In order to do that I am using sftp.dir.entries('folder path').size
to get list of file count but doing this operation on more than 10,000 files taking too much time(even hours) is there a better way to do this ?
even I tried using ssh.exec!("ls -l")
this is also slow.
I am tring to connect to windows box which is windows server 2008 R2
to download a series of files with validations, i would do something like the following:
Net::SFTP.start(ftp_host, user, :password => password) do |sftp|
sftp.dir.entries('/path/to/folder').each do |remote_file|
if passes_validation?(remote_file)
file_data = sftp.download!('/path/to/folder' + '/' + remote_file.name)
local_file = File.open('/path/to/local', 'wb')
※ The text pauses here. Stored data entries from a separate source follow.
(** An ensure_started that returns leaves the manager started. *)
Lemma ensure_started_ret : forall s sg s' sg',
  ensure_started ext ro ho s sg = (Ret tt, s', sg') ->
  m_started (s_manager s') = true.
Proof.
  intros s sg s' sg'.
  destruct (m_started (s_manager s)) eqn:Hs.
  - rewrite ensure_started_started by exact Hs.
    intros [= <- _]. exact Hs.
  - destruct (hackcConfiguration ho) as [options|] eqn:Hcfg.
    + rewrite (ensure_started_enabled s sg options Hs Hcfg).
      destruct (CompilerPool_start ext ro (new_CompilerPool options) sg)
        as [[[[]|e|h] p'] sg2]; intros [= <- _]; reflexivity.
    + destruct s as [[d pool started username] lp]. cbn in Hs. subst started.
      unfold ensure_started, bind at 1, this at 1.
      cbn [s_manager m_started]. rewrite Hcfg.
      destruct username as [u|], pool as [p|]; run_manager;
        try (destruct (_ =? kInvalidPid));
        cbv beta iota delta [negb]; run_manager;
        try (destruct (CompilerPool_start ext ro p sg) as [[[[]|e|h] p'] sg2]);
        intros [= <- _]; reflexivity.
Qed.

(** X18.  The first ensure_started of a manager with hackc configured takes
    a delegate, reports the user name to it when a name is set and the
    delegate is valid, builds a pool of EvalHackCompilerWorkers workers and
    starts the worker of slot 0.  If that start returns, the manager is
    started and the pool's version is the worker's.  If it throws,
    ensure_started throws the same exception with m_started still false,
    although the delegate and the pool are set, so that hackc_enabled() holds
    of a manager that is not started. *)
Theorem ensure_started_first_call : forall s sg options,
  m_started (s_manager s) = false ->
  hackcConfiguration ho = Some options ->
  0 <= workers options < 2 ^ 64 ->
  let m := s_manager s in
  let lp := light_process s in
  let d := hd (-1) (lp_delegates lp) in
  let users :=
    match m_username m with
    | Some username =>
        if d =? kInvalidPid then lp_users lp else (d, username) :: lp_users lp
    | None => lp_users lp
    end in
  let after started p' :=
    mkProcess (mkCompilerManager d (Some p') started (m_username m))
              (mkLightProcess (tl (lp_delegates lp)) users) in
  let fresh := new_ExternCompiler options in
  let others := repeat (Some fresh) (Z.to_nat (workers options) - 1) in
  let '(r, c', sg') := start ext ro fresh (log_event (EvGetCompiler 0) sg) in
  ensure_started ext ro ho s sg
  = match r with
    | Ret _ =>
        (Ret tt,
         after true (mkCompilerPool options (workers options) (Some c' :: others)
                                    (m_version c')),
         log_event (EvReleaseCompiler 0) sg')
    | Throw e =>
        (Throw e,
         after false (mkCompilerPool options (workers options) (Some c' :: others)
                                     EmptyString),
         log_event (EvReleaseCompiler 0) sg')
    | Halt h =>
        (Halt h,
         after false (mkCompilerPool options (workers options - 1) (None :: others)
                                     EmptyString),
         sg')
    end.
Proof.
  intros s sg options Hs Hcfg Hw m lp d users after fresh others.
  destruct (start ext ro fresh (log_event (EvGetCompiler 0) sg))
    as [[r c'] sg'] eqn:Hstart.
  destruct (hackcConfiguration_some options Hcfg) as (_ & _ & Hw0 & _).
  rewrite (ensure_started_enabled s sg options Hs Hcfg).
  rewrite (CompilerPool_start_new_run ext ro options sg r c' sg'
             ltac:(lia) Hstart).
  destruct r as [[]|e|h]; reflexivity.
Qed.

(** X19.  With hackc disabled and no pool, UnitCompiler::create returns the
    null pointer and leaves the world as it was, while hackc_compile and
    hackc_version, which do not look at the mode, go through the null pool
    pointer. *)
Theorem hackc_disabled_entry_points : forall s sg code filename md5,
  hackc_mode ho = kNever ->
  m_hackc_pool (s_manager s) = None ->
  fst (fst (UnitCompiler_create ext ro ho code filename md5 s sg)) = Ret None
  /\ snd (UnitCompiler_create ext ro ho code filename md5 s sg) = sg
  /\ fst (fst (hackc_compile ext ro ho code filename md5 s sg)) = Halt NullDeref
  /\ fst (fst (hackc_version ext ro ho s sg)) = Halt NullDeref.
Proof.
  intros s sg code filename md5 Hmode Hpool.
  destruct (ensure_started_disabled s sg Hmode Hpool) as (s' & Hrun & Hpool').
  destruct s' as [[d' pool' started' username'] lp']. cbn in Hpool'. subst pool'.
  unfold UnitCompiler_create, hackc_compile, hackc_version, with_hackc_pool.
  repeat split; unfold bind at 1; rewrite Hrun; run_manager; try reflexivity;
    rewrite Hmode; cbn [HackcMode_eqb negb andb];
    destruct (w_s_inited sg || EvalUseExternCompilerForSystemLib ho);
    reflexivity.
Qed.
(** * Share-or-Steal server: matchmaking and match life cycle

    A shallow embedding of [server/index.js]: the per-location waiting
    queues, the table of live matches, the decision timer and the four
    socket handlers ([join_location], [submit_choice], [disconnect] and the
    timer callback [maybeFinish]), followed by the properties of the
    specification that concern them.

    The server is single threaded: every handler runs to completion, so a
    handler is a function from the state before to the state after and the
    list of events it emits.  What the handler reads from the outside world
    ([uuidv4()], [Date.now()], [Math.random()]) is an argument of the step. *)

From Stdlib Require Import ZArith Lia.
From stdpp Require Import base option list gmap fin_maps strings.

Local Open Scope string_scope.
Local Open Scope list_scope.
Local Open Scope Z_scope.

(** ** JavaScript values that reach the handlers *)

(** Payload fields and record slots hold a string, [null] or [undefined]. *)
Inductive jsval : Type :=
  | undefined
  | null
  | str (s : string).

#[global] Instance jsval_eq_dec : EqDecision jsval.
Proof. solve_decision. Defined.

Definition jsval_to_sum (v : jsval) : unit + (unit + string) :=
  match v with
  | undefined => inl tt
  | null => inr (inl tt)
  | str s => inr (inr s)
  end.

Definition jsval_of_sum (x : unit + (unit + string)) : jsval :=
  match x with
  | inl _ => undefined
  | inr (inl _) => null
  | inr (inr s) => str s
  end.

#[global] Instance jsval_countable : Countable jsval.
Proof.
  apply (inj_countable' jsval_to_sum jsval_of_sum).
  intros []; reflexivity.
Defined.

(** Truthiness: [undefined], [null] and the empty string are falsy. *)
Definition truthy (v : jsval) : bool :=
  match v with
  | str s => negb (String.eqb s "")
  | _ => false
  end.

(** [x || y] *)
Definition js_or (x y : jsval) : jsval := if truthy x then x else y.

(** ** Data model *)

(** A connected socket: [socket.data] and the location captured by each extra
    ['disconnect'] listener that [join_location] registered on it, in
    registration order.  [socket.id] is the key under which the registry
    holds the socket. *)
Record Socket : Type := mkSocket {
  s_locationId : jsval;
  s_playerName : jsval;
  s_cleanups : list jsval
}.
Record Link := { Rel : string; Href : string }.

Record WellKnownNodeInfo := { Links : list Link }.

Record NodeInfo := { Domain : string; NodeInfo_Software : Software }.

(** The zero value of [Software], what a named result holds before it
    is assigned. *)
Definition zeroSoftware : Software := {| Name := ""; Version := "" |}.

(** ** The cache *)

(** The [lock] field is left out: every method holds it from its first
    statement to its return, so the methods are atomic steps on the
    other three fields. *)
Record Cache := {
  TTL : Z;
  Data : gomap Software;
  Age : gomap Z
}.

Definition segfaultPrevention (c : Cache) : Cache :=
  {| TTL := TTL c;
     Data := match Data c with None => Some ∅ | Some d => Some d end;
     Age := match Age c with None => Some ∅ | Some a => Some a end |}.

(** [c.Get(key)] when [time.Now()] reads [now]: the two results and the
    cache afterwards, or [None] if the method panics. *)
Definition Cache_Get (now : Z) (key : string) (c : Cache)
  : option (Software * bool * Cache) :=
  let c := segfaultPrevention c in
  match index (Age c) key with
  | Some age =>
      if TTL c <? Time_Sub now age then Some (zeroSoftware, false, c)
      else match index (Data c) key with
           | Some sfw => Some (sfw, true, c)
           | None => Some (zeroSoftware, false, c)
           end
  | None =>
      match index (Data c) key with
      | Some sfw =>
          age' ← assign (Age c) key now;
          Some (sfw, true, {| TTL := TTL c; Data := Data c; Age := age' |})
      | None => Some (zeroSoftware, false, c)
      end
  end.

(** [c.Set(key, sfw)] when [time.Now()] reads [now]. *)
Definition Cache_Set (now : Z) (key : string) (sfw : Software) (c : Cache)
  : option Cache :=
  let c := segfaultPrevention c in
  data' ← assign (Data c) key sfw;
  age' ← assign (Age c) key now;
  Some {| TTL := TTL c; Data := data'; Age := age' |}.

(** ** Errors and the [HandlerWithError] wrapper *)

(** The values of Go's [error] interface that reach the handler's
    caller: the two string types declared in [fedinfo.go], and the
    errors of the standard library ([ParseForm], [http.Get], the JSON
    decoder and encoder), which are opaque to the program and carry
    their message only. *)
Inductive error :=
  | ErrMissingParam (e : string)
  | ErrBadRequest (e : string)
  | LibraryError (msg : string).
local_file.print file_data
local_file.close
end
end
end
one thing to remember when using this approach is that there are differences in SFTP server protocols which affect how many attributes will be accessible for remote_file
; you can check what protocol you are working with by calling sftp.protocol
after opening the connection.
alternatively, if you wanted to try to pass validations as part of your query to the SFTP, you could try .glob("/path/to/folder", "*.ext")
instead of .entries
if your validation is based on the file extension, though i can't speak for how it will work speed-wise (documentation here). in theory, it could speed-up the query (less data to return), but as it involves more work up-front, i'm not certain it will help.
i'm running my script from a VirtualBox running Ubuntu 12 with 2 GB of RAM dedicated (host is Windows 7), and connecting to a server with Windows Server 2008 R2 SP1 installed, running SolarWind for the SFTP portion; Ruby 1.9.3p392, Net-SFTP 2.1.2 and Net-SSH 2.6.8. with those tech specs, i roughly average 78 files a minute (though that is without validations).